--- TASK PROMPT ---
Each line of the listing below that includes "PostgresConfig" should be reported.

--- TASK INPUT ---
--------------------

(* ===== verification/StorageConfig.v ===== *)
(** * Storage configuration (internal/storage/common.go)

    The configuration records, the default configuration and the timeout of a
    storage operation. No code of the repository reads a [Config]; the backends
    are made from [RedisConfig] and from a type of the PostgreSQL backend. *)

From S2P Require Import Prelude.

(** [type RedisConfig struct]. *)
Record RedisConfig : Type := mkRedisConfig {
  rc_Addr : string;
  rc_Password : string;
  rc_DB : Z;
  rc_PoolSize : Z;
  rc_MinIdleConns : Z;
  rc_MaxRetries : Z;
}.

(** [type PostgresConfig struct]. *)
Record PostgresConfig : Type := mkPostgresConfig {
  pc_DSN : string;
  pc_MaxConnections : Z;
  pc_MaxIdleConnections : Z;
  pc_ConnectionLifetime : Duration;
}.

(** [type Config struct]. *)
Record Config : Type := mkConfig {
  sc_Type : string;
  sc_Redis : option RedisConfig;
  sc_Postgres : option PostgresConfig;
  sc_MaxRetries : Z;
  sc_OperationTimeout : Duration;
}.

Definition DefaultTimeout : Duration := 30 * Second.
Definition DefaultPoolSize : Z := 10.
Definition DefaultMaxRetries : Z := 3.

Definition DefaultConfig : Config := mkConfig "memory" None None DefaultMaxRetries DefaultTimeout.

(** The deadline that [WithContext] gives to [context.WithTimeout], which adds
    the timeout to the clock. *)
Definition WithContext (now : Time) (timeout : Duration) : Time :=
  now + (if timeout =? 0 then DefaultTimeout else timeout).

--------------------

--- ANSWER FOR THE TASK ---
(** [type PostgresConfig struct]. *)
Record PostgresConfig : Type := mkPostgresConfig {
  sc_Postgres : option PostgresConfig;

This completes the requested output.